A person holds a lit candle during a vigil for those recently wounded and killed during a white nationalist rally in Charlottesville, Virginia, at the Caddo Parish Court House in Shreveport, Louisiana, on Sunday, August 13, 2017.
A person holds a lit candle during a vigil for those recently wounded and killed during a white nationalist rally in Charlottesville, Virginia, at the Caddo Parish Court House in Shreveport, Louisiana, on Sunday, August 13, 2017. AP

A vigil will be held Wednesday evening in San Luis Obispo’s Mission Plaza to show solidarity with the victims of the white nationalist violence in Charlottesville, Virginia.

Three people died and 35 were injured over the weekend during a series of protests organized by white supremacists and counter-demonstrators that turned violent.

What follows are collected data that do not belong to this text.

(** One of the two rounds; [None] when the answer could not be written and the request is looked at again. *)
Definition result_round (identity : OwnerIdentity) (operationId : string) (outcome : json) : prog (option LiveFileResultDecision) :=
  let tenantId := Identity.tenantId identity in
  let! now := send ClockNow in
  let! found := getLiveFileOperation tenantId operationId now in
  match found with
  | None => Ret (Some result_closed)
  | Some o =>
      if negb (held_by_owner identity o) then Ret (Some result_closed)
      else
        match FileOp.status o with
        | OpDone =>
            match FileOp.outcome o with
            | None => Ret (Some result_closed)
            | Some text =>
                match parse_json text with
                | None => Throw (JsError "SyntaxError")
                | Some stored =>
                    if decide (sortedJson stored = sortedJson outcome)
                    then let! d := close_request tenantId o outcome in Ret (Some d)
                    else Ret (Some result_closed)
                end
            end
        | OpDelivered =>
            if match ok_result outcome with Some r => negb (bool_decide (json_text_field r "kind" = Some (FileOp.kind o))) | None => false end
            then Ret (Some result_kind_mismatch)
            else
              let! completed := completeLiveFileOperation tenantId (FileOp.operationId o) (stringify outcome) now in
              match completed with
              | None => Ret None
              | Some c => let! d := close_request tenantId c outcome in Ret (Some d)
              end
        | _ => Ret (Some result_closed)
        end
  end.

Definition recordLiveFileResult (identity : OwnerIdentity) (operationId : string) (outcome : json) : prog LiveFileResultDecision :=
  let! first := result_round identity operationId outcome in
  match first with
  | Some d => Ret d
  | None => let! second := result_round identity operationId outcome in Ret (default result_closed second)
  end.

(** ** The panel *)

Record FilePanelWatchResult : Type := mkWatch { watch_state : string; interactive_until : option string; poll_interval_ms : option Z }.

Definition watchFilePanel (heartbeatTimeoutSeconds : Z) (tenantId : string) (open : bool) : prog FilePanelWatchResult :=
  let! now := send ClockNow in
  let! computer := getComputer tenantId in
  let! worker := match computer ≫= Computer.ownerId with Some id => store_getWorker tenantId id | None => Ret None end in
  let starting_or_off :=
    let starting := match computer with
      | Some c =>
          (liveOwnerOf c worker now heartbeatTimeoutSeconds &&
           match worker ≫= Worker.pollState with Some s => bool_decide (s ∈ ["booting"; "hydrating"]) | None => false end)
          || still_open (Computer.hostStartLeaseExpiresAt c) now
      | None => false
      end in
    Ret (mkWatch (if starting then "starting" else "off") None None) in
  match liveFileSourceOf computer worker now heartbeatTimeoutSeconds, computer, worker with
  | source_live, Some c, Some w =>
      match Computer.ownerId c, Computer.ownerGeneration c with
      | Some ownerId, Some generation =>
          let until := if open then now + LIVE_FILE_INTERACTIVE_WINDOW_SECONDS * 1000 else now in
          touchInteractiveWindow tenantId ownerId generation until ;;;
          let lastPace := default OWNER_POLL_SLOW_MILLISECONDS (Worker.pollPaceMilliseconds w) in
          Ret (mkWatch "live" (if open then Some (toISOString until) else None)
            (Some (if open then Z.min lastPace OWNER_POLL_INTERACTIVE_MILLISECONDS else lastPace)))
      | _, _ => starting_or_off
      end
  | _, _, _ => starting_or_off
  end.

(** ** The wait *)

Inductive LiveFileWaitResult : Type := wait_done (outcome : json) | wait_abandoned | wait_unknown.
Inductive LookResult : Type := look_done (outcome : json) | look_gone | look_open.

Module WaitTarget.
Record LiveFileWaitTarget : Type := mk { tenantId : string; operationId : string; queuedAt : Z; graceForDelivered : bool }.
End WaitTarget.
Abbreviation LiveFileWaitTarget := WaitTarget.LiveFileWaitTarget.

Section waiting.
Context (parse_outcome : json -> exn + json) (target : LiveFileWaitTarget).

“At this peaceful gathering of nonviolent action, we will hear from leaders in our community, collect donations for Charlottesville, and provide information on taking action beyond this vigil,” read the description of the vigil on Facebook. “Please join us in uniting our community against hate, racism and bigotry.”

The event is scheduled to begin at 6 p.m., and organizers ask anyone attending to bring LED candles; real candles will not be allowed at the event.

Speakers at the event include a member of Congressman Salud Carbajal’s office, a rabbi and Dawn Addis, the co-founder of the Women’s March in San Luis Obispo.

The vigil is being coordinated and hosted by the Democrats of San Luis Obispo and the Women’s March SLO.

So far, 343 people have signed up as planning to attend and 779 are interested in going.

San Luis Obispo Mayor Heidi Harmon released a statement Monday saying she was “deeply saddened and angered by this weekend’s showing of rampant racism and violence in Charlottesville.” She said she’s proud to be the mayor of a city that’s welcoming to “all people regardless of who they are and where they come from.”

“As a mayor, I am dismayed that the leadership of this country has not taken a stronger stance to condemn racism and race-based violence,” Harmon said. “As an activist myself who has attended many such events, I am heartbroken by the death of Heather Heyer and the police officers and hold their family, friends and community in my heart.”

Heather Heyer, 32, died Saturday when a man drove his car into people protesting the white nationalist rally. The driver, James Alex Fields Jr., 20, was arrested on suspicion of second-degree murder and other charges.

As well, two Virginia state troopers died in a helicopter crash en route to the protests.

Correction: an earlier version of this article misstated the number of event hosts.